▸ **EXERCISE INSTRUCTIONS**
The expected answer is a copy of every line in the listing that has the word "pose".

▸ **DATASET EXTRACT**
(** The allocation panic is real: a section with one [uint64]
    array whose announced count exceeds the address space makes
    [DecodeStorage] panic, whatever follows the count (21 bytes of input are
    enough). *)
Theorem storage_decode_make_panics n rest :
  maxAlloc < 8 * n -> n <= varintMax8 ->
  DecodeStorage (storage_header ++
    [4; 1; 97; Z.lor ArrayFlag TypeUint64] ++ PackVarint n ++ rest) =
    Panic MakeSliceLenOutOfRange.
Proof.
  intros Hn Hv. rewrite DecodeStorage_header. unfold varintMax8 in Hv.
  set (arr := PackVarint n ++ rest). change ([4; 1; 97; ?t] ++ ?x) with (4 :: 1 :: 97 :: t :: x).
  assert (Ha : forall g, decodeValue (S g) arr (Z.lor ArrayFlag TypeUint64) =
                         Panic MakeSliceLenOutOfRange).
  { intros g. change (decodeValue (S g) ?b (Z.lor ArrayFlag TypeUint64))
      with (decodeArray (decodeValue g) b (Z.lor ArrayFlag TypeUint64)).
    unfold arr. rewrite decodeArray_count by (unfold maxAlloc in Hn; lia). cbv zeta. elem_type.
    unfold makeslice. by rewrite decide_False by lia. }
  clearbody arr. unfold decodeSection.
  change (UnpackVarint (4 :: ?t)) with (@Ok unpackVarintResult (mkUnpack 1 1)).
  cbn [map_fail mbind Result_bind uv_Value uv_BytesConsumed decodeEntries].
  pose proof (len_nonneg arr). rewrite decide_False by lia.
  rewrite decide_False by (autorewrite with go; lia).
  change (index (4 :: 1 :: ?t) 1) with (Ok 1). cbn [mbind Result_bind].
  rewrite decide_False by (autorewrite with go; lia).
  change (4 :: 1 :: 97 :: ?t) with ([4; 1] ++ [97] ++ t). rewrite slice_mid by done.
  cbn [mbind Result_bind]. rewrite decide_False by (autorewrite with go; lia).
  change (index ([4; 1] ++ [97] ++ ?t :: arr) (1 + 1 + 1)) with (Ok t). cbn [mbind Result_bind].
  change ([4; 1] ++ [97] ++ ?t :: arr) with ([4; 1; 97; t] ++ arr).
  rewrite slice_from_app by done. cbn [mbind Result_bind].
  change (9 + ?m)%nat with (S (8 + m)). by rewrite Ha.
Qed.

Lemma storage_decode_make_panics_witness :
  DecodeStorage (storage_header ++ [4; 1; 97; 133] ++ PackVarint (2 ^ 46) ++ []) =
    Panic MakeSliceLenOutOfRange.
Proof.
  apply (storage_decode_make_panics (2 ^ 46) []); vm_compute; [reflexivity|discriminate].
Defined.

* * *

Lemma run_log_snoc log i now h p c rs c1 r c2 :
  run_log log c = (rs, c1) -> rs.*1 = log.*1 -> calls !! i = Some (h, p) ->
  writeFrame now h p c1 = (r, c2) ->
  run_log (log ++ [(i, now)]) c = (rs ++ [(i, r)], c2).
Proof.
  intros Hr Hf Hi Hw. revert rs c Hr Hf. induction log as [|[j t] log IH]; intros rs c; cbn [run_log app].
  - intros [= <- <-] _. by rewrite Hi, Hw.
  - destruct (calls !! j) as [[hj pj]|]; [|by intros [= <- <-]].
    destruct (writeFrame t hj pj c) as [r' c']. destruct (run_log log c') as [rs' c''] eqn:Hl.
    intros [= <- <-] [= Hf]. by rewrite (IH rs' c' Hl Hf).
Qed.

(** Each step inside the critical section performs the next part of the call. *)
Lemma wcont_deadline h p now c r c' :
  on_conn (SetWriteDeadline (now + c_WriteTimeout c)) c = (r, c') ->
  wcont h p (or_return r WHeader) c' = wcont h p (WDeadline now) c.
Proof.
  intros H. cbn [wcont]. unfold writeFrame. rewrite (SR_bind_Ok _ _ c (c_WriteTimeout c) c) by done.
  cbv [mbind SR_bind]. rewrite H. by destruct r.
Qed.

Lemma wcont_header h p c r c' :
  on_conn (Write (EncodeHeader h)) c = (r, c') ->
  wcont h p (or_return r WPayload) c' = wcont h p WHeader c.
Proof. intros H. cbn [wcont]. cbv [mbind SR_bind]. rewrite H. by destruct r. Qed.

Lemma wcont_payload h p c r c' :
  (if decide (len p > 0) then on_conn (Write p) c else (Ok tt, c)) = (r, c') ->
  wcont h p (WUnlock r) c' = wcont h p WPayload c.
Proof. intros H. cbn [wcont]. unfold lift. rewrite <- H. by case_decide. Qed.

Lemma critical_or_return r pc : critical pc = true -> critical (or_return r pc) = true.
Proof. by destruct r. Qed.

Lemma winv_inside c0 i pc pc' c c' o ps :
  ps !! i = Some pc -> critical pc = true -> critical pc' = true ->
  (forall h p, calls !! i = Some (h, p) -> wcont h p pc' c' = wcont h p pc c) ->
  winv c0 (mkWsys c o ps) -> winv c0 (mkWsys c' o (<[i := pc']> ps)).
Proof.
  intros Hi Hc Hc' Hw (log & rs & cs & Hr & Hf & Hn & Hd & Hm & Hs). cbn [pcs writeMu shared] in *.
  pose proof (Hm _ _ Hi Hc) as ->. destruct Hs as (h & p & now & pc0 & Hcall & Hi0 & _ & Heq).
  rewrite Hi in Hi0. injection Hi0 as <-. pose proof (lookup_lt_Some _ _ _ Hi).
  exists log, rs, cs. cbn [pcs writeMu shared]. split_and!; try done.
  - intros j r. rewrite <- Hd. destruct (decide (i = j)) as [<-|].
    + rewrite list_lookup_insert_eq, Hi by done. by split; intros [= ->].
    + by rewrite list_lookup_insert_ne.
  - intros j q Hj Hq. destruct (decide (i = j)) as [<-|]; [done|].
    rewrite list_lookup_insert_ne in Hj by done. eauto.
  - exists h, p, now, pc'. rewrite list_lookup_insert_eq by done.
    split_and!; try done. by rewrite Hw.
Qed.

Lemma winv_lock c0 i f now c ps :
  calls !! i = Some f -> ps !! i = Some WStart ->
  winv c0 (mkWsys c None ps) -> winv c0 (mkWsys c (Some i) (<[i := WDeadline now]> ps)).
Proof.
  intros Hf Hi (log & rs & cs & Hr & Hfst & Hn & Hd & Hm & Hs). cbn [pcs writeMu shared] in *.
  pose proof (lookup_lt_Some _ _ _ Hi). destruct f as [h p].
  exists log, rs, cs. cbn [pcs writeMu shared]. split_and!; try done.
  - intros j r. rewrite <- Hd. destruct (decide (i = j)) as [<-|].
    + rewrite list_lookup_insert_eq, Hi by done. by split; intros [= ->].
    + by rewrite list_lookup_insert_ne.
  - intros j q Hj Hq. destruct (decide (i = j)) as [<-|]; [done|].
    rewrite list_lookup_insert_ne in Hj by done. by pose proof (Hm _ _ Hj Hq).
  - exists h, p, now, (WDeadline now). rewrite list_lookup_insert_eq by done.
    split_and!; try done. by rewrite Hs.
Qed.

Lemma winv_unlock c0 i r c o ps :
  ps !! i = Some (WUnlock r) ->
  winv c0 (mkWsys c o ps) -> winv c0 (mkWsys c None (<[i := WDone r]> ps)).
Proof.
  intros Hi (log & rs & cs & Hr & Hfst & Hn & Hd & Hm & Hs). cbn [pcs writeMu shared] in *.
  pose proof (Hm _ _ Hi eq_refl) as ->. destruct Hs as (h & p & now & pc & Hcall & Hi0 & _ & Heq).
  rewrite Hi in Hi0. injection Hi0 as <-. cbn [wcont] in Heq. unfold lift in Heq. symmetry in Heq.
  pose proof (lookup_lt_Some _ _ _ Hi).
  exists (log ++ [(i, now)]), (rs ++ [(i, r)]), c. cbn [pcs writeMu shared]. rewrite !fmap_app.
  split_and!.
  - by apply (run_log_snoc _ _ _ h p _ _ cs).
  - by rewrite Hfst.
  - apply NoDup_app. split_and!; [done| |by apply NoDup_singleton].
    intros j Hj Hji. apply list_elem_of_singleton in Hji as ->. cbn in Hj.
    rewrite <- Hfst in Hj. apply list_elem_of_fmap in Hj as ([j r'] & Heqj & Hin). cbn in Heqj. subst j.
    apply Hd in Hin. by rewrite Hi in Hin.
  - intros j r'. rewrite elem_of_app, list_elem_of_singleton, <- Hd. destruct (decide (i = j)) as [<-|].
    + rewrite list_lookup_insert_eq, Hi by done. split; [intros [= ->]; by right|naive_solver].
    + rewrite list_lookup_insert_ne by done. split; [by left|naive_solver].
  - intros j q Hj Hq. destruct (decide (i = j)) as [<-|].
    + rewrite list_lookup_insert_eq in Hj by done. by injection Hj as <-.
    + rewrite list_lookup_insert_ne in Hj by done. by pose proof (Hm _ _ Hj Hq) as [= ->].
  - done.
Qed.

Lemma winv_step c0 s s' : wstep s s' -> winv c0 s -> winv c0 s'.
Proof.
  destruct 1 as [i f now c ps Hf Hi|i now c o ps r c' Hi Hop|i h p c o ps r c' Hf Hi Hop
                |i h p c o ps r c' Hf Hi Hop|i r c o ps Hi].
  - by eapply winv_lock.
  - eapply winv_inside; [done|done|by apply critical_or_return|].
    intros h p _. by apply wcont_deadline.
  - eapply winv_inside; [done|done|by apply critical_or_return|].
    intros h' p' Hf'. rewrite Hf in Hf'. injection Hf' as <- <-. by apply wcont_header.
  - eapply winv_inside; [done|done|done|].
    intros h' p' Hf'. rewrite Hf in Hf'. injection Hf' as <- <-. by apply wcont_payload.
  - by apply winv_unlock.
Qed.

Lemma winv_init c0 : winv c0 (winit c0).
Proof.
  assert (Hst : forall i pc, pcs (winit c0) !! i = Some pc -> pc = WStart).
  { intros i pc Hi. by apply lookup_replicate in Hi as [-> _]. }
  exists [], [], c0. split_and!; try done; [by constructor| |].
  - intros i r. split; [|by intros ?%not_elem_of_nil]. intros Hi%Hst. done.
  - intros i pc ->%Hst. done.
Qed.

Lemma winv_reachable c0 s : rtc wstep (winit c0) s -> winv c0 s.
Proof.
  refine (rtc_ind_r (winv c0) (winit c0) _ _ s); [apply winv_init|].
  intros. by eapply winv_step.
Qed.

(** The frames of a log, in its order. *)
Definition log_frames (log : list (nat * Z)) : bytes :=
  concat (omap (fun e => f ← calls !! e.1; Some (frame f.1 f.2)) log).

▸ **REPLY**
  pose proof (len_nonneg arr). rewrite decide_False by lia.
  pose proof (Hm _ _ Hi Hc) as ->. destruct Hs as (h & p & now & pc0 & Hcall & Hi0 & _ & Heq).
  rewrite Hi in Hi0. injection Hi0 as <-. pose proof (lookup_lt_Some _ _ _ Hi).
  pose proof (lookup_lt_Some _ _ _ Hi). destruct f as [h p].
    rewrite list_lookup_insert_ne in Hj by done. by pose proof (Hm _ _ Hj Hq).
  pose proof (Hm _ _ Hi eq_refl) as ->. destruct Hs as (h & p & now & pc & Hcall & Hi0 & _ & Heq).
  pose proof (lookup_lt_Some _ _ _ Hi).
    + rewrite list_lookup_insert_ne in Hj by done. by pose proof (Hm _ _ Hj Hq) as [= ->].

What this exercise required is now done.